The Minnesota Senate recount campaign has firmly entered its legal stages, with Al Franken's chief counsel sending a lengthy and sharply argued memorandum to the Secretary of State's office on Thursday making the case for counting a group of contested absentee ballots.
The newsworthy thrust of David Lillehaug's 39-page brief for Secretary of State Mark Ritchie was the direct highlighting of 62 individual cases where voters were either "erroneously rejected by election officials for not being registered," or their absentee ballots were wrongfully rejected.
Around the same time that this memo was made public, local reports emerged that put the number of potentially wrongfully rejected absentee ballots at approximately 2,000 -- far greater than the 500 to 1,000 range that has been previously cited.
"Ballots that were not rejected by local or county officials for one of the four statutory reasons are not 'rejected' ballots under Minnesota law, but rather are 'uncounted' ballots," wrote Lillehaug. Later he added, "State procedure and past practice plainly require that all uncounted ballots that have not been rejected be counted, even if they were previously left uncounted at an earlier stage of the process. Counties are responsible for locating such ballots and counting them."
Whether or not the state decides to count the group of absentee ballots that didn't meet any of the four established criteria for rejection will likely determine the election's outcome. All other ballots are known as belonging to "Pile 5."
Franken's campaign contends that, following the hand recount and assuming that no challenges will be upheld, they will end the process up by a mere four votes. The campaign is still, nevertheless, pushing for Ritchie to count the contested group of absentee ballots, noting that many came from Democratic strongholds.

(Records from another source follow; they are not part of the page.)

Record Evolves (d d' : environmentFileState) : Prop := {
  evolves_envs : forall n e l', Environments d !! n = Some e -> Leases d' !! n = Some l' ->
    Environments d' !! n = Some e;
  evolves_leases : forall n l l', Leases d !! n = Some l -> Leases d' !! n = Some l' -> lease_evolves l l';
  evolves_resources : forall id r r', PersistentResources d !! id = Some r ->
    PersistentResources d' !! id = Some r' -> same_identity r r';
  evolves_generations : forall n g g', ResourceGenerations d !! n = Some g ->
    ResourceGenerations d' !! n = Some g' -> gen_evolves g g';
  evolves_snapshots : forall id s s', Snapshots d !! id = Some s -> Snapshots d' !! id = Some s' ->
    snap_evolves s s' }.

Lemma same_identity_refl r : same_identity r r.
Proof. done. Qed.
Lemma lease_evolves_refl l : lease_evolves l l.
Proof. done. Qed.
Lemma gen_evolves_refl g : gen_evolves g g.
Proof. by left. Qed.
Lemma snap_evolves_refl s : snap_evolves s s.
Proof. repeat split; auto. Qed.
#[export] Hint Resolve same_identity_refl lease_evolves_refl gen_evolves_refl snap_evolves_refl : catalog.

(** A relation between the values of two maps that agree outside one key. *)
Lemma related_at {V} (R : V -> V -> Prop) (m m' : gmap string V) id :
  (forall v, R v v) -> (forall k, k <> id -> m' !! k = m !! k) ->
  (forall v v', m !! id = Some v -> m' !! id = Some v' -> R v v') ->
  forall k v v', m !! k = Some v -> m' !! k = Some v' -> R v v'.
Proof.
  intros Hrefl Hne Hid k v v' Hv Hv'. destruct (decide (k = id)) as [->|Hk]; [by apply Hid|].
  rewrite (Hne k Hk) in Hv'. simplify_eq. apply Hrefl.
Qed.

Lemma related_refl {V} (R : V -> V -> Prop) (m : gmap string V) :
  (forall v, R v v) -> forall (k : string) v v', m !! k = Some v -> m !! k = Some v' -> R v v'.
Proof. intros HR k v v' H1 H2. simplify_eq. apply HR. Qed.

(** [evolves] closes the clauses of [Evolves] about maps that did not change. *)
Ltac evolves := constructor; simpl; try (apply related_refl; auto with catalog); try (by eauto).

Lemma Evolves_refl d : Evolves d d.
Proof. evolves. Qed.
#[export] Hint Resolve Evolves_refl : catalog.

(** ** A settled catalog reads back unchanged *)

Lemma matches_fields l e :
  MatchesEnvironment l e = true <->
  lease_State l = WorkspaceLeaseActive /\ lease_RuntimeAbsent l = false /\ env_Name e <> "" /\
  lease_Attachments l = env_Attachments e /\ lease_EnvironmentID l = env_Name e /\ lease_RuntimeRef l <> "" /\
  lease_RuntimeRef l = env_RuntimeRef e /\ lease_WorkspaceID l = ws_ID (env_Workspace e) /\
  lease_SourcePath l = ws_Path (env_Workspace e) /\ lease_AccessMode l = env_AccessMode e /\
  lease_PersistentResource l = env_PersistentResource e.
Proof. unfold MatchesEnvironment. rewrite !andb_true_iff, !negb_true_iff, !bool_decide_eq_true, !bool_decide_eq_false. tauto. Qed.

Lemma validateCommit_ok d :
  validateCommit d = Ok tt <->
  validateOwnedWorkspaceCleanup d = Ok tt /\ validateEnvironmentResources d = Ok tt /\
  validateResourceGenerations d = Ok tt /\ validateEphemeralIdentities d = Ok tt.
Proof. unfold validateCommit. by rewrite !bind_unit_ok. Qed.

Lemma with_Version_same d : Version d = environmentStateVersion -> with_Version environmentStateVersion d = d.
Proof. intros H. destruct d. simpl in *. by subst. Qed.

Lemma map_imap_same {V} (f : string -> V -> V) (m : gmap string V) :
  (forall k v, m !! k = Some v -> f k v = v) -> map_imap (fun k v => Some (f k v)) m = m.
Proof.
  intros H. apply map_eq. intros k. rewrite map_lookup_imap. destruct (m !! k) eqn:E; simpl; [|done].
  by rewrite H.
Qed.

Lemma settled_matches d n e :
  Settled d -> Environments d !! n = Some e ->
  exists l, Leases d !! n = Some l /\ MatchesEnvironment (lease_binding l) e = true.
Proof. intros H He. by apply (settled_envs d H) in He as [_ ?]. Qed.
(* ===== verification/Transactions.v ===== *)
(** * Transactions

    What a transaction can do to the catalog file, whatever fails around it,
    and the rule that lifts a proof about a closure to the operation that runs
    it. *)

From S2P Require Import Prelude GoText Core CoreChecks CatalogState CatalogChecks Catalog CatalogSpec Settled.
From Stdlib Require Import String.
Open Scope string_scope.

(** The catalog a reader of this disk starts from. *)
Definition catalog_of (k : disk) : environmentFileState :=
  match committed k with
  | Contents d => d
  | _ => newEnvironmentFileState
  end.

(** A file the catalog path may name: nothing, or a settled catalog on stable
    storage. *)
Definition settled_file (f : file * bool) : Prop :=
  f.2 = true /\ (f.1 = NoFile \/ exists d, f.1 = Contents d /\ Settled d).

(** Whatever the catalog path names now, or may name after a power loss. *)
Definition settled_disk (k : disk) : Prop :=
  settled_file (committed k, committed_synced k) /\ Forall settled_file (stale k).

(** The same files, whatever the temporary file is. *)
Definition same_files (k k' : disk) : Prop :=
  committed k' = committed k /\ committed_synced k' = committed_synced k /\ stale k' = stale k.

(** The disk after a commit of [d]; [failed] says that the directory sync failed. *)
Definition written (d : environmentFileState) (k : disk) (failed : bool) : disk :=
  mkDisk (Contents (with_Version environmentStateVersion d)) true
    (if failed then (committed k, committed_synced k) :: stale k else []) None.

(** An operation run on a settled disk whose catalog satisfies [P] leaves a
    settled disk, and evolves the catalog. *)
Definition Keeps {A} (P : environmentFileState -> Prop) (op : operation A) : Prop :=
  forall flt k k' r, settled_disk k -> P (catalog_of k) -> op flt k = (k', r) ->
    settled_disk k' /\ Evolves (catalog_of k) (catalog_of k').

(** A closure does the same to the state it is given. *)
Definition keeps {A} (P : environmentFileState -> Prop) (fn : change A) : Prop :=
  forall d d' b a, Settled d -> P d -> fn d = Ok (d', b, a) -> validateCommit d' = Ok tt ->
    Settled d' /\ Evolves d d'.

Definition anywhere : environmentFileState -> Prop := fun _ => True.

(** ** Commits *)

Lemma writeEnvironments_cases fault d k k' r :
  writeEnvironments fault d k = (k', r) ->
  (same_files k k' /\ exists e, r = Err e) \/
  (validateCommit d = Ok tt /\ k' = written d k (bool_decide (fault = Some SyncDir)) /\ r = Ok tt).
Proof.
  unfold writeEnvironments. destruct (validateCommit d) as [[]|e] eqn:E; [|intros [= <- <-]; left; split; [done|eauto]].
  destruct fault as [[]|]; vm_compute write_steps; simpl; intros [= <- <-]; first [right; by eauto | left; split; [done|by eauto]].
Qed.

Lemma commit_cases {A} flt d (a : A) k k' r :
  commit flt d a k = (k', r) ->
  (same_files k k' /\ exists e, r = Err e) \/
  (validateCommit d = Ok tt /\ k' = written d k (bool_decide (write_fault flt = Some SyncDir)) /\ r = Ok a).
Proof.
  unfold commit. destruct (writeEnvironments (write_fault flt) d k) as [k1 r1] eqn:E.
  apply writeEnvironments_cases in E as [(? & e & ->)|(? & -> & ->)]; intros [= <- <-]; [left; eauto|right; eauto].
Qed.

(** ** Transactions *)

(** Either nothing was committed, or the closure was dirty and its state
    passed the commit validators and is the catalog now. *)
Definition transacted {A} (fn : change A) (flt : faults) (k k' : disk) (r : result A) : Prop :=
  (same_files k k' /\
   (forall a, r = Ok a -> exists d, readEnvironments k = Ok d /\ exists d', fn d = Ok (d', false, a))) \/
  (exists d d' a, readEnvironments k = Ok d /\ fn d = Ok (d', true, a) /\ validateCommit d' = Ok tt /\
     k' = written d' k (bool_decide (write_fault flt = Some SyncDir)) /\ r = Ok a).

Lemma dirty_cases {A} (fn : change A) flt d d' b a k k' r :
  readEnvironments k = Ok d -> fn d = Ok (d', b, a) ->
  (if negb b then (k, Ok a) else commit flt d' a k) = (k', r) -> transacted fn flt k k' r.
Proof.
  intros Hr Hf. destruct b; simpl.
  - intros H. apply commit_cases in H as [(? & e & ->)|(? & -> & ->)]; [left; split_and!; naive_solver|].
    right. exists d, d', a. done.
  - intros [= <- <-]. left. split; [done|]. intros a' [= <-]. eauto.
Qed.

Lemma lockedTransaction_cases {A} (fn : change A) flt k k' r :
  lockedTransaction fn flt k = (k', r) -> transacted fn flt k k' r.
Proof.
  unfold lockedTransaction. destruct (lock_fails flt); [intros [= <- <-]; left; by split|].
  destruct (readEnvironments k) as [d|e] eqn:Hr; [|intros [= <- <-]; left; by split].
  destruct (fn d) as [[[d' b] a]|e] eqn:Hf; [|intros [= <- <-]; left; by split].
  by apply dirty_cases with d.
Qed.

Lemma catalogTransaction_cases {A} (fn : change A) flt k k' r :
  catalogTransaction fn flt k = (k', r) -> transacted fn flt k k' r.
Proof.
  unfold catalogTransaction. destruct (ctx_before flt); [intros [= <- <-]; left; by split|].
  destruct (lock_fails flt); [intros [= <- <-]; left; by split|].
  destruct (readEnvironments k) as [d|e] eqn:Hr; [|intros [= <- <-]; left; by split].
  destruct (fn d) as [[[d' b] a]|e] eqn:Hf; [|intros [= <- <-]; left; by split].
  destruct b; simpl; [destruct (ctx_after flt); [intros [= <- <-]; left; by split|]|].
  - by apply (dirty_cases fn flt d d' true).
  - by apply (dirty_cases fn flt d d' false).
Qed.

(** ** The lifting rules *)

Lemma settled_new : Settled newEnvironmentFileState.
Proof.
  constructor; done.
Qed.

Lemma settled_disk_catalog k : settled_disk k -> Settled (catalog_of k).
Proof.
  intros ((_ & [H|(d & H & Hd)]) & _); cbn in H; unfold catalog_of; rewrite H; [apply settled_new|done].
Qed.

Lemma settled_disk_read k : settled_disk k -> readEnvironments k = Ok (catalog_of k).
Proof.
  intros H. pose proof (settled_disk_catalog k H) as Hs. unfold readEnvironments, catalog_of in *.
  destruct H as ((_ & [H|(d & H & Hd)]) & _); cbn in H; rewrite H in *; [done|]. by apply settled_normal.
Qed.

Lemma settled_disk_unchanged k k' :
  settled_disk k -> same_files k k' -> settled_disk k' /\ Evolves (catalog_of k) (catalog_of k').
Proof.
  intros [H1 H2] (Hc & Hs & Ht). unfold settled_disk, catalog_of. rewrite Hc, Hs, Ht. auto with catalog.
Qed.

Lemma settled_disk_written k d' failed :
  settled_disk k -> Settled d' -> Evolves (catalog_of k) d' ->
  settled_disk (written d' k failed) /\ Evolves (catalog_of k) (catalog_of (written d' k failed)).
Proof.
  intros [H1 H2] H He. unfold written. rewrite with_Version_same by apply H. split; [|done].
  split; [split; [done|right; eauto]|]. destruct failed; [by constructor|done].
Qed.

Lemma transacted_keeps {A} P (fn : change A) flt k k' r :
  keeps P fn -> settled_disk k -> P (catalog_of k) -> transacted fn flt k k' r ->
  settled_disk k' /\ Evolves (catalog_of k) (catalog_of k').
Proof.
  intros Hfn Hk HP [(Hc & _)|(d & d' & a & Hr & Hf & Hv & -> & _)]; [by apply settled_disk_unchanged|].
  rewrite settled_disk_read in Hr by done. injection Hr as <-.
  destruct (Hfn (catalog_of k) d' true a) as [? ?]; [by apply settled_disk_catalog|done..|].
  by apply settled_disk_written.
Qed.

Lemma Keeps_locked {A} P (fn : change A) : keeps P fn -> Keeps P (lockedTransaction fn).
Proof. intros Hfn flt k k' r Hk HP H. eapply transacted_keeps; eauto. by eapply lockedTransaction_cases. Qed.

Lemma Keeps_catalog {A} P (fn : change A) : keeps P fn -> Keeps P (catalogTransaction fn).
Proof. intros Hfn flt k k' r Hk HP H. eapply transacted_keeps; eauto. by eapply catalogTransaction_cases. Qed.

Lemma Keeps_resource {A} P (fn : environmentFileState -> result (environmentFileState * A)) :
  (forall d d' a, Settled d -> P d -> fn d = Ok (d', a) -> validateCommit d' = Ok tt -> Settled d' /\ Evolves d d') ->
  Keeps P (resourceTransaction fn).
Proof.
  intros Hfn. apply Keeps_locked. intros d d' b a Hd HP H Hv.
  apply bind_ok in H as ([d1 a1] & Hf & [= <- <- <-]). by eapply Hfn.
Qed.

Lemma Keeps_guard {A} P (b : bool) e (op : operation A) :
  (b = false -> Keeps P op) -> Keeps P (if b then refuse e else op).
Proof.
  destruct b; [intros _|auto]. intros flt k k' r Hk _ [= <- <-]. split; [done|auto with catalog].
Qed.

Lemma Keeps_checked {A} P (c : result unit) (op : operation A) :
  (c = Ok tt -> Keeps P op) -> Keeps P (match c with Ok _ => op | Err e => refuse e end).
Proof.
  destruct c as [[]|]; [auto|intros _]. intros flt k k' r Hk _ [= <- <-]. split; [done|auto with catalog].
Qed.

(** A closure that never changes the state. *)
Lemma keeps_observe {A} P (fn : change A) :
  (forall d d' b a, fn d = Ok (d', b, a) -> d' = d) -> keeps P fn.
Proof. intros H d d' b a Hd _ Hf _. apply H in Hf as ->. auto with catalog. Qed.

"In recent days, Minneapolis has conceded 171 ballots belong in so-called 'Pile 5,' and the Ramsey County elections official has stated publicly that 100 ballots were erroneously rejected in that county," wrote Lillehaug.
"Once a state has created the right to vote by absentee ballot and established certain governing rules for the process, it cannot retroactively deprive those voters who have substantially complied with the process of their right to have their ballots counted," Lillehaug concludes.

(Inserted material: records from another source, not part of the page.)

(** ** Changes at one key of the lease map *)

(** Every other lease of the same Workspace is read-only, and so is this one. *)
Definition lease_alone (d : environmentFileState) (n : string) (l : WorkspaceLease) : Prop :=
  forall k other, Leases d !! k = Some other -> k <> n -> lease_WorkspaceID other = lease_WorkspaceID l ->
    lease_AccessMode l = WorkspaceReadOnly /\ lease_AccessMode other = WorkspaceReadOnly.

(** [d'] differs from [d] only at [n] in the leases and Environments, and in
    records no lease depends on. *)
Record lease_frame (d d' : environmentFileState) (n : string) : Prop := {
  frame_version : Version d' = Version d;
  frame_copies : WorkspaceCopies d' = WorkspaceCopies d;
  frame_assets : BaseAssets d' = BaseAssets d;
  frame_snapshots : Snapshots d' = Snapshots d;
  frame_restores : Restores d' = Restores d;
  frame_runs : EphemeralRuns d' = EphemeralRuns d;
  frame_generations : ResourceGenerations d' = ResourceGenerations d;
  frame_envs : forall k, k <> n -> Environments d' !! k = Environments d !! k;
  frame_leases : forall k, k <> n -> Leases d' !! k = Leases d !! k }.

Lemma lease_source_frame d d' n l :
  Version d' = Version d -> Snapshots d' = Snapshots d -> lease_source_body d' n l = lease_source_body d n l.
Proof. intros HV HS. unfold lease_source_body. by rewrite HV, HS. Qed.

Lemma settled_keys d : Settled d -> forall k l, Leases d !! k = Some l -> lease_EnvironmentID l = k.
Proof. intros H k l Hl. by apply (settled_leases d H) in Hl as (? & _). Qed.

To get a sense of just how hotly contested the legal arguments surrounding this issue have become, Lillehaug referenced, in his memo, court rules and legislative actions that stemmed from the mid-19th Century.
A state decision in 1887, he writes, "recodified the election laws and imposed a duty on the state canvassing board to certify a 'correct' report." Earlier he dismissed court decisions from 1858 (O'Ferrall v Colby) and another from 1865 (Taylor v. Taylor), which have been used to argue against counting the rejected absentee ballots.
On Friday, Minnesota's state canvassing boards will ultimately decided on whether this group of ballots will be counted in the final recount tally.